(* ===== verification/AlertStore.v ===== *)
(** * Alert-rule storage ([src/alert_store.rs])

    Creating, reading and listing alert rules inside transactions that first
    set the caller's row-level security context. *)

From stdpp Require Import strings.
From S2P Require Import Prelude Ordered RustStr Floats Externals HttpError Alerts.
From S2P Require Import Database.

Section AlertStore.
Context `{Deployment, PgLib}.

Definition set_request_context (tenant_id : Uuid) (subject : str) (tenant_admin : bool) : M unit :=
  fun w =>
    if negb (text_ok subject) then (Err (db_error InvalidText), w)
    else (Ok tt, {| w_db := w_db w; w_draws := w_draws w; w_ticks := w_ticks w; w_now := w_now w;
                    w_settings := {| st_tenant_id := Some tenant_id;
                                     st_subject := if nonempty subject then Some subject else None;
                                     st_is_tenant_admin := tenant_admin |} |}).

(** [FROM eal_alert_rules AS rule JOIN eal_alert_rule_revisions AS revision
    ON revision.id = rule.active_revision_id AND revision.tenant_id =
    rule.tenant_id], as the session sees the tables. *)
Definition active_rule_rows (s : Settings) (db : Database) : list (RuleRow * RuleRevisionRow) :=
  flat_map (fun rule =>
    map (fun revision => (rule, revision))
      (List.filter (fun revision =>
         bool_decide (ru_active_revision_id rule = Some (rr_id revision)) &&
         bool_decide (rr_tenant_id revision = ru_tenant_id rule)) (visible_rule_revisions s db)))
    (visible_rules s db).

(** [alert_rule_json] and [decode_json_row]. *)
Definition decode_alert_rule (row : RuleRow * RuleRevisionRow) : result HttpError AlertRule :=
  let '(rule, revision) := row in
  similarity_threshold ← ok_or (json_f32 (rr_similarity_threshold revision))
    (Http.from_json_err (lit "invalid number"));
  Ok {| ar_id := ru_id rule;
        ar_tenant_id := ru_tenant_id rule;
        ar_owner_subject := ru_owner_subject rule;
        ar_revision_id := rr_id revision;
        ar_revision_number := rr_revision_number revision;
        ar_created_at := ru_created_at rule;
        ar_updated_at := ru_updated_at rule;
        ar_revision_created_at := rr_created_at revision;
        ar_name := rr_name revision;
        ar_query_text := rr_query_text revision;
        ar_embedding_model := rr_embedding_model revision;
        ar_similarity_threshold := similarity_threshold;
        ar_source_filters := rr_source_filters revision;
        ar_delivery_channels := rr_delivery_channels revision;
        ar_enabled := rr_enabled revision |}.

(** [ORDER BY rule.updated_at DESC, rule.id ASC] *)
Definition rule_order (a b : RuleRow * RuleRevisionRow) : bool :=
  match (ru_updated_at b.1 ?= ru_updated_at a.1)%Z with
  | Lt => true
  | Eq => match ord_cmp (ru_id a.1) (ru_id b.1) with Gt => false | _ => true end
  | Gt => false
  end.

Definition list_statement (tenant_id : Uuid) (subject : str) (tenant_admin : bool)
    : Stmt (list (RuleRow * RuleRevisionRow)) := fun _ s db draws =>
  reject InvalidText when negb (text_ok subject) ;;
  Ok (take 500 (sort_by rule_order
        (List.filter (fun '(rule, _) => bool_decide (ru_tenant_id rule = tenant_id) &&
             (tenant_admin || bool_decide (ru_owner_subject rule = subject)))
           (active_rule_rows s db))), db, draws).

Definition list_alert_rules (tenant_id : Uuid) (subject : str) (tenant_admin : bool)
    : M (list AlertRule) :=
  rules ← with_transaction
    (_ ← set_request_context tenant_id subject tenant_admin;
     rows ← execute (list_statement tenant_id subject tenant_admin);
     mret (mapM decode_alert_rule rows));
  lift rules.

Definition get_statement (tenant_id rule_id : Uuid) (subject : str) (tenant_admin : bool)
    : Stmt (option (RuleRow * RuleRevisionRow)) := fun _ s db draws =>
  reject InvalidText when negb (text_ok subject) ;;
  Ok (head (List.filter (fun '(rule, _) => bool_decide (ru_tenant_id rule = tenant_id) &&
             bool_decide (ru_id rule = rule_id) &&
             (tenant_admin || bool_decide (ru_owner_subject rule = subject)))
           (active_rule_rows s db)), db, draws).

(** [row.map(decode_json_row).transpose()] *)
Definition decode_optional {A B} (decode : A -> result HttpError B) (row : option A)
    : result HttpError (option B) :=
  match row with
  | Some row => Some <$> decode row
  | None => Ok None
  end.

Definition get_alert_rule (tenant_id rule_id : Uuid) (subject : str) (tenant_admin : bool)
    : M (option AlertRule) :=
  rule ← with_transaction
    (_ ← set_request_context tenant_id subject tenant_admin;
     row ← execute (get_statement tenant_id rule_id subject tenant_admin);
     mret (decode_optional decode_alert_rule row));
  lift rule.

Definition require_alert_rule (tenant_id rule_id : Uuid) (subject : str) (tenant_admin : bool)
    : M AlertRule :=
  rule ← get_alert_rule tenant_id rule_id subject tenant_admin;
  lift (ok_or rule (Http.not_found (lit "alert rule was not found"))).

(** The three writes of a creation. *)
Definition new_rule (rule_id tenant_id : Uuid) (subject : str) (now : Timestamp) : RuleRow :=
  {| ru_id := rule_id; ru_tenant_id := tenant_id; ru_owner_subject := subject;
     ru_active_revision_id := None; ru_created_at := now; ru_updated_at := now |}.

Definition new_revision (revision_id tenant_id rule_id : Uuid) (subject : str)
    (input : CreateAlertRule) (now : Timestamp) : RuleRevisionRow :=
  {| rr_id := revision_id; rr_tenant_id := tenant_id; rr_alert_rule_id := rule_id;
     rr_revision_number := 1; rr_created_by_subject := subject; rr_name := name input;
     rr_query_text := query_text input; rr_embedding_model := embedding_model input;
     rr_similarity_threshold := similarity_threshold input;
     rr_source_filters := source_filters input;
     rr_delivery_channels := delivery_channels input; rr_enabled := enabled input;
     rr_created_at := now |}.

Definition insert_rule_statement (rule_id tenant_id : Uuid) (subject : str) : Stmt nat :=
  fun now s db draws =>
    db' ← insert_rule s db (new_rule rule_id tenant_id subject now);
    Ok (1, db', draws).

Definition insert_revision_statement (revision_id tenant_id rule_id : Uuid) (subject : str)
    (input : CreateAlertRule) : Stmt nat := fun now s db draws =>
  db' ← insert_rule_revision s db (new_revision revision_id tenant_id rule_id subject input now);
  Ok (1, db', draws).

Definition activate_statement (rule_id tenant_id revision_id : Uuid) : Stmt nat :=
  fun now s db draws =>
    '(affected, db') ← update_active_revision s db now tenant_id rule_id revision_id;
    Ok (affected, db', draws).

Definition created_statement (rule_id tenant_id : Uuid) : Stmt (option (RuleRow * RuleRevisionRow)) :=
  fun _ s db draws =>
    Ok (head (List.filter (fun '(rule, _) => bool_decide (ru_id rule = rule_id) &&
               bool_decide (ru_tenant_id rule = tenant_id)) (active_rule_rows s db)), db, draws).

(** [if rows_affected() != 1 { return Err(internal) }] *)
Definition require_one (affected : nat) (message : str) : M unit :=
  if (affected =? 1)%nat then mret tt else throw (Http.internal message).

Definition create_alert_rule (tenant_id : Uuid) (subject : str) (input : CreateAlertRule)
    : M AlertRule :=
  rule_id ← new_v4;
  revision_id ← new_v4;
  created ← with_transaction
    (_ ← set_request_context tenant_id subject false;
     inserted_rule ← execute (insert_rule_statement rule_id tenant_id subject);
     _ ← require_one inserted_rule (lit "alert-rule identity insert did not affect exactly one row");
     inserted_revision ← execute
       (insert_revision_statement revision_id tenant_id rule_id subject input);
     _ ← require_one inserted_revision
           (lit "alert-rule revision insert did not affect exactly one row");
     activated_rule ← execute (activate_statement rule_id tenant_id revision_id);
     _ ← require_one activated_rule (lit "alert-rule activation did not affect exactly one row");
     row ← execute (created_statement rule_id tenant_id);
     rule ← lift (decode_optional decode_alert_rule row);
     mret (ok_or rule (Http.internal (lit "alert-rule creation returned no durable record"))));
  lift created.
End AlertStore.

-*-

- _THE PROBLEM_
Your answer should be an exact copy of the lines from the one with "mret (ok_or rule" through the end of the material, with no other lines.

- _THE COMPLETED TASK_
     mret (ok_or rule (Http.internal (lit "alert-rule creation returned no durable record"))));
  lift created.
End AlertStore.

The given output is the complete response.